Don Jaime Chamorro, su hermano menor, lo describe como “muy generoso”. Para sustentarlo, recuerda que “durante las negociaciones de su separación de la sociedad, que tuvieron lugar entre él y yo –con poder de la junta directiva de La Prensa- en casa de su concuño José Cuadra, Xavier nunca presionó por quedarse con grandes porciones de la empresa.

“Él estaba muy preocupado por nuestro futuro, ya que pensaba, como la mayoría de nicaragüenses, que la revolución nos iba a hacer desaparecer y que quedaríamos en la calle. Incluso accedió a que una cuenta en dólares que había en Estados Unidos se quedara en La Prensa”, evoca el hermano menor de nuestro inolvidable director.

El humor discreto
Onofre Guevara, periodista e historiador, conoció personalmente a don Xavier Chamorro. Un hombre serio, sencillo, pero con una dosis de humor discreto que soltaba de vez en cuando. Ésa es la imagen que aún conserva de él.

“De su personalidad recuerdo dos características visibles: su sencillez y su tolerancia en cuanto a los términos de los enfoques políticos y el tratamiento de las noticias. Nunca trató de imponer nada”, afirmó Guevara.

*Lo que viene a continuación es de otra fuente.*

Definition assessed : Assessment.t :=
  {| Assessment.assessment_notes := None;
     Assessment.feedback_provided := Some "Boundary map missing";
     Assessment.assessment_status := "completed";
     Assessment.assessment_outcome := None |}.

Definition app (id : Id) (status : string) (updated : Z) : Application.t :=
  {| Application.id := id; Application.user_id := 1%nat;
     Application.title := Some "Quarry permit"; Application.status := status;
     Application.updated_at := updated;
     Application.application_number := Some "APP-17";
     Application.initial_assessments := [assessed] |}.

Definition bill (id : Id) (status : string) (updated : Z) : Invoice.t :=
  {| Invoice.id := id; Invoice.user_id := 1%nat;
     Invoice.invoice_number := "INV-3"; Invoice.payment_status := status;
     Invoice.amount := 1500; Invoice.due_date := 1690000000000;
     Invoice.updated_at := updated |}.

Definition note (id : Id) (read : bool) (created : Z) : Notification.t :=
  {| Notification.id := id; Notification.user_id := 1%nat;
     Notification.title := "Reminder"; Notification.message := "Inspection due";
     Notification.type := "info"; Notification.created_at := created;
     Notification.is_read := read |}.

(** Two applications, two invoices and three notifications of alice, with
    seven different times. *)
Definition busy (o : nat -> bool) : World :=
  {| intent_registrations := []; documents := []; profiles := [];
     permit_applications := [app 1%nat "draft" 3000; app 2%nat "approved" 7000];
     invoices := [bill 1%nat "pending" 1000; bill 2%nat "paid" 6000];
     notifications := [note 1%nat false 5000; note 2%nat true 2000; note 3%nat false 4000];
     blobs := [];
     now := 1700000000000;
     outage := o;
     history := [] |}.

Definition dashboard (o : nat -> bool) : Session PublicDashboard.State :=
  {| world := busy o; toasts := []; console := [];
     component := PublicDashboard.initialState |}.
(** X16: the skills that the form submitted are recovered from the line
    the interview room writes into the system instruction: joined with
    [", "] and split again the way the form splits, they are the same
    skills in the same order. *)
Theorem X16_submitted_skills_survive_the_prompt_line
    (resumeText skillsField projectsField : list Z)
    (data : Setup.ResumeData) :
  Setup.handleSubmit resumeText skillsField projectsField = Some data ->
  Setup.commaList (Setup.skillsLine data) = Setup.skills data.
Proof.
  unfold Setup.handleSubmit.
  destruct (Setup.truthy (Setup.trim resumeText)); [|done].
  intros [= <-]. unfold Setup.skillsLine. simpl.
  apply commaList_join, Forall_forall. intros w Hw.
  by eapply commaList_entries.
Qed.

Lemma X16_witness :
  Setup.commaList
    (Setup.skillsLine (Setup.mkResume [120] [[97]; [98; 32; 99]] [])) =
  [[97]; [98; 32; 99]].
Proof.
  apply (X16_submitted_skills_survive_the_prompt_line
           [120] [32; 97; 44; 32; 98; 32; 99; 32; 44; 44] []
           (Setup.mkResume [120] [[97]; [98; 32; 99]] []) eq_refl).
Defined.

(** ** The application shell *)

Lemma appStep_keeps_a_view (a : App) (ev : AppEvent) :
  (currentState a = INTERVIEWING -> resumeData a <> None) /\
  (currentState a = REVIEW -> lastSession a <> None) ->
  (currentState (appStep a ev) = INTERVIEWING ->
   resumeData (appStep a ev) <> None) /\
  (currentState (appStep a ev) = REVIEW ->
   lastSession (appStep a ev) <> None).
Proof. intros [Hi Hr]. destruct ev; simpl; split; done. Qed.

Lemma appRun_keeps_a_view (evs : list AppEvent) (a : App) :
  (currentState a = INTERVIEWING -> resumeData a <> None) /\
  (currentState a = REVIEW -> lastSession a <> None) ->
  (currentState (appRun a evs) = INTERVIEWING ->
   resumeData (appRun a evs) <> None) /\
  (currentState (appRun a evs) = REVIEW ->
   lastSession (appRun a evs) <> None).
Proof.
  revert a. induction evs as [|ev evs IH]; intros a Ha; simpl; [done|].
  by apply IH, appStep_keeps_a_view.
Qed.
(** X3. On a run of [iter.progress()], the record of the i-th pull carries
    the source's size hint taken after that pull's element was taken (the
    hint of the source advanced by i + 1 pulls), and the adapter's own
    [size_hint()] after the run is the hint of the source advanced by as
    many pulls as the run made. *)
Theorem X3_size_hints {S A : Type} (nx : S -> option A * S) (sh : S -> N * option N)
  (s0 : S) (t0 : Timespec) (clock : list Timespec) outs st :
  run nx sh (progress s0 t0) clock = Ok (outs, st) ->
  (forall i r a, nth_error outs i = Some (Some (r, a)) ->
     size_hint r = sh (snd (src_run nx s0 (Datatypes.S i)))) /\
  recorder_size_hint sh st = sh (snd (src_run nx s0 (List.length clock))).
Proof.
  intro H. split.
  - exact (run_size_hints nx sh clock _ _ _ H).
  - apply run_elements in H as [_ Hi]. unfold recorder_size_hint. rewrite Hi. reflexivity.
Qed.

Lemma X3_witness :
  exists outs st,
  run slice_next slice_size_hint (progress [7; 8; 9] t_epoch) [at_sec 1; at_sec 2] = Ok (outs, st) /\
  ((forall i r a, nth_error outs i = Some (Some (r, a)) ->
     size_hint r = slice_size_hint (snd (src_run slice_next [7; 8; 9] (Datatypes.S i)))) /\
   recorder_size_hint slice_size_hint st =
     slice_size_hint (snd (src_run slice_next [7; 8; 9] (List.length [at_sec 1; at_sec 2])))).
Proof.
  eexists. eexists. split; [reflexivity|].
  eapply (X3_size_hints (@slice_next nat) slice_size_hint [7; 8; 9] t_epoch
           [at_sec 1; at_sec 2]); reflexivity.
Defined.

Ricardo Trejos Maldonado, otro fiel compañero del ingeniero y periodista retirado, guarda en sus memorias los momentos en que don Xavier pasaba horas con los trabajadores de la rotativa, tratando de resolver algún problema, procurando que la edición del diario estuviera garantizada.

Para el doctor Julio Francisco Báez el testimonio de vida de este digno patriota y fiel abanderado de la libertad de expresión hereda a Nicaragua entera dos lecciones que a la vez se convierten en desafíos.

La primera --lúcidamente resumida por el poeta Luis Rocha, uno de sus compinches de ideales, luchas y andanzas-- es que basta repasar su legado para conocer la diferencia entre dirigir una causa o administrar una empresa. Su firme y humilde presencia en La Prensa de Pedro Joaquín Chamorro, ayer, y en EL NUEVO DIARIO, hoy, retratan de cuerpo entero a don Xavier.

No existe mejor manera de honrar el ejemplo de don Xavier que asumir el compromiso de defender en forma incondicional una institución que --por encima de su propia salud y de intereses individuales-- tanto le preocupaba, como es EL NUEVO DIARIO, decía Báez.